– Я так понимаю, Леня, у нас будет контрответ, я разговаривала с Косолаповым. Он абсолютно спокоен, уверен, и я ему доверяю. Вот увидишь, он так повернет, что Каркар будет работать на нас. О чем говорим? Пусть профессионалы занимаются нами. Ты разве что-нибудь в этом понимаешь?

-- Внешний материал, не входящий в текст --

(* ===== verification/WalkSpec.v ===== *)
(** The handler [swalk]: walks in the tree of the server, and walks that its [walk1]
    and [clone] do. *)

From stdpp Require Import strings.
From S2P Require Import Prelude Mem Links Counts Fcall9P Fcall9PSpec Dir9P Dir9PSpec Intmap IntmapSpec Files FilesSpec FilesOps FilesThms Srv FidSpec ReqSpec RespondSpec ServeSpec HandlerSpec.

Section Walk.
Context {R : Type}.
Abbreviation scmd := (cmd srvst R).
Variable srv : Srv.

(** What the server promises of its functions that answer at once. *)
Definition srv_ok : Prop :=
  (forall walk1 s x w e q, srv_walk1 srv = Some walk1 -> walk1 s x w = (Some e, q) -> zlen e <= ERRMAX) /\
  (forall clone s x y e, srv_clone srv = Some clone -> clone s x y = Some e -> zlen e <= ERRMAX).

Lemma walkfile_plain f w h v h' : (47 ∉ w) -> walkfile1 (R := Z) f w h = (Go v, h') -> walkfile (R := R) f w h = (Go v, h').
Proof.
intros Hw E. unfold walkfile, ccall. rewrite decide_True by done. by rewrite (cbind_go _ _ _ _ _ E).
Qed.

(** While a walk goes on the server holds one reference to the file [p] that it has
    reached; [f0] are the fids before the walk. *)
Definition walking (f0 : fidst) (fh gx : Z -> Z) (g : gmap Z Z) (K0 : Z -> list (Z * Z)) (f : fidst) (p : Z) : Prop :=
  (exists K, fidinv f fh (if decide (p = 0) then gx else upd gx p 1) g K /\ forall d, nz (K d) = nz (K0 d)) /\
  keeps (fs f0) (fs f) /\ fids f = fids f0 /\ fpool f = fpool f0 /\
  (p <> 0 -> exists po, files (fs f0) !! p = Some po /\ f_ref po <> 0).

(** Every file that is in use is in a directory. *)
Definition all_placed (f : fidst) : Prop := forall y yo, files (fs f) !! y = Some yo -> f_ref yo <> 0 -> f_parent yo <> 0.

Lemma fext_upd f gx p y : fext f (upd gx p 1) y = if decide (y = 0) then 0 else upd (fext f gx) p 1 y.
Proof. unfold fext, upd. repeat case_decide; try done; lia. Qed.

Lemma fext_upd_at f gx p y : p <> 0 -> fext f (upd gx p 1) y = upd (fext f gx) p 1 y.
Proof. intros Hp. rewrite fext_upd. unfold fext, upd. repeat case_decide; try done; congruence. Qed.

(** The file that is reached is in use. *)
Lemma walking_live f0 fh gx g K0 f p po : fidinv f0 fh gx g K0 -> walking f0 fh gx g K0 f p -> p <> 0 ->
  files (fs f) !! p = Some po -> f_free po = false.
Proof.
intros I0 ((K & I & _) & _ & Ef & _) Hp Hpo. rewrite decide_False in I by done. apply (live_free _ _ _ _ _ _ _ I Hpo).
apply (ref_pos _ _ _ p po (proj1 (xi_wf _ _ _ _ _ I)) Hpo). left. rewrite fext_upd_at, upd_eq by done.
pose proof (fi_ext _ _ _ (proj1 (xi_wf _ _ _ _ _ I0)) p) as He. unfold fext in *. rewrite Ef. lia.
Qed.

Lemma walking_bound f0 fh gx g K0 f p y yo : fidinv f0 fh gx g K0 -> walking f0 fh gx g K0 f p -> few_refs f0 ->
  files (fs f0) !! y = Some yo -> exists yo', files (fs f) !! y = Some yo' /\ f_dir yo' = f_dir yo /\ f_parent yo' = f_parent yo /\ f_ref yo' < 2 ^ 31 - 1.
Proof.
intros I0 ((K & I & HK) & (Hk & _) & Ef & _) Hb Hy. destruct (Hk y yo Hy) as (yo' & Hy' & Ed & Ep & _).
exists yo'. split; [done|]. split; [done|]. split; [done|].
pose proof (xi_wf _ _ _ _ _ I) as [If _]. pose proof (xi_wf _ _ _ _ _ I0) as [If0 _].
rewrite (fi_ref _ _ _ If y yo' Hy'). specialize (Hb y yo Hy). rewrite (fi_ref _ _ _ If0 y yo Hy) in Hb.
assert (kids K y = kids K0 y) as -> by (unfold kids; by rewrite HK).
assert (pref yo' = pref yo) as -> by (unfold pref; by rewrite Ep).
assert (fext f (if decide (p = 0) then gx else upd gx p 1) y <= fext f0 gx y + 1); [|lia].
unfold fext, upd. rewrite Ef. repeat case_decide; lia.
Qed.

– Да он просто над нами смеется.
– Леня, ты предубежден против Косолапова.
– А какого лешего из меня богатыря лепить понадобилось? – бухтел Богатырев, блуждая по кабинету.
– Всем недоволен. Вот былину о себе в газете прочтешь, еще как понравится!
Леонид Станиславович промолчал. Текст былины лежал у него в столе – предписывалось выучить наизусть.
7
Тетюрин входил во вкус.
Сочинение панегириков и пасквилей напоминало игру. Неслыханное удовольствие – одних восхвалять неумеренно, других жестоко мочить.
Пасквиль на Каркара придумался так легко, что Тетюрин даже не стал записывать. В лом искать ручку (которую потерял) или включать компьютер (который недавно выключил). Пусть в голове побродит-потушится. Не забудется до утра, подождет.
Ночь-однодневка, ты мотылек вечности; вместе летим на огонь скользящего окна повседневности.
Улыбнулся Тетюрин: чем нелепее текст, тем быстрее, тем легче он сочиняется. Труднее, когда с человечинкой – человеческий то есть.
Love story Богатырева на очереди. Первая встреча Богатырева со своей суженой – все идет к свадьбе. Тетюрин обязан изобрести ситуацию, смоделировать первую встречу с ней, по возможности универсального плана, потому как она на сегодняшний день пока что абстракция, претендентка не задана. В красивую, простую и трогательную воплотить историю. Чтобы эту историю прочитавший (будет опубликована) или услышавший (будет озвучена) непременно захотел пересказать ближнему, точнее, захотела бы непременно пересказать ближнему, потому что прочитавшая и услышавшая, что точнее, это женщины, женщины – на них весь расчет!.. Но и чтобы у черствых мужиков что-то там внутри тоже вот так шевельнулось – вот как должно.
Все-таки ближе к ночи он подустал. Реальный Богатырев не оставлял никаких зацепок.
Тетюрин бухнулся на кровать в одежде – от Катьки ему бы влетело за это. Мысленно он услышал ее резкий голос: «А ну кыш!» Но мысленному голосу Тетюрин не подчинился.
Плакатное изображение Богатырева висело на стене. В расчете на вдохновение Тетюрин пялился на малосимпатичное лицо Леонида Станиславовича. Не вдохновляло.
Интересно, икается ли ему сейчас? Чувствует ли г-н Богатырев, что готовятся ему, грешным делом, корректировать пути провидения? Что-то все-таки есть в этом от колдовства – часть себя спроецировать на другого.
Часть… Доля… Жребий…
А поскольку не вдохновлял Богатырев Тетюрина, то и Тетюрин, глядя на Богатырева, думал уже не о Богатыреве, а сам о себе – о своей части, о своей доле, о своем жребии.
По части уличных приставаний, самовыраженческих стандартных инициатив и соответствующих репрезентаций сам-то он, строго говоря, не был мастером. Он уважал значение начальных условий, задаваемых обстоятельствами, более полагаясь на подарки судьбы, чем на вменяемость своих жестов.
Хорошо: знакомство как жанр. Тетюрин и Катя.
Фабула, она, коль скоро речь зашла об их конкретном знакомстве, не отличалась в данном конкретном случае оригинальностью. Нет, сказать, что эстетическое чувство Тетюрина как персонажа было оскорблено ходульностью сюжета, конечно, нельзя, однако кое-чему он все-таки изумлялся. Не как персонаж, а как зритель собственной драмы.
Ну ведь очень банально, нарочито банально. Через собаку. Причем с крайне банальным именем – Тим.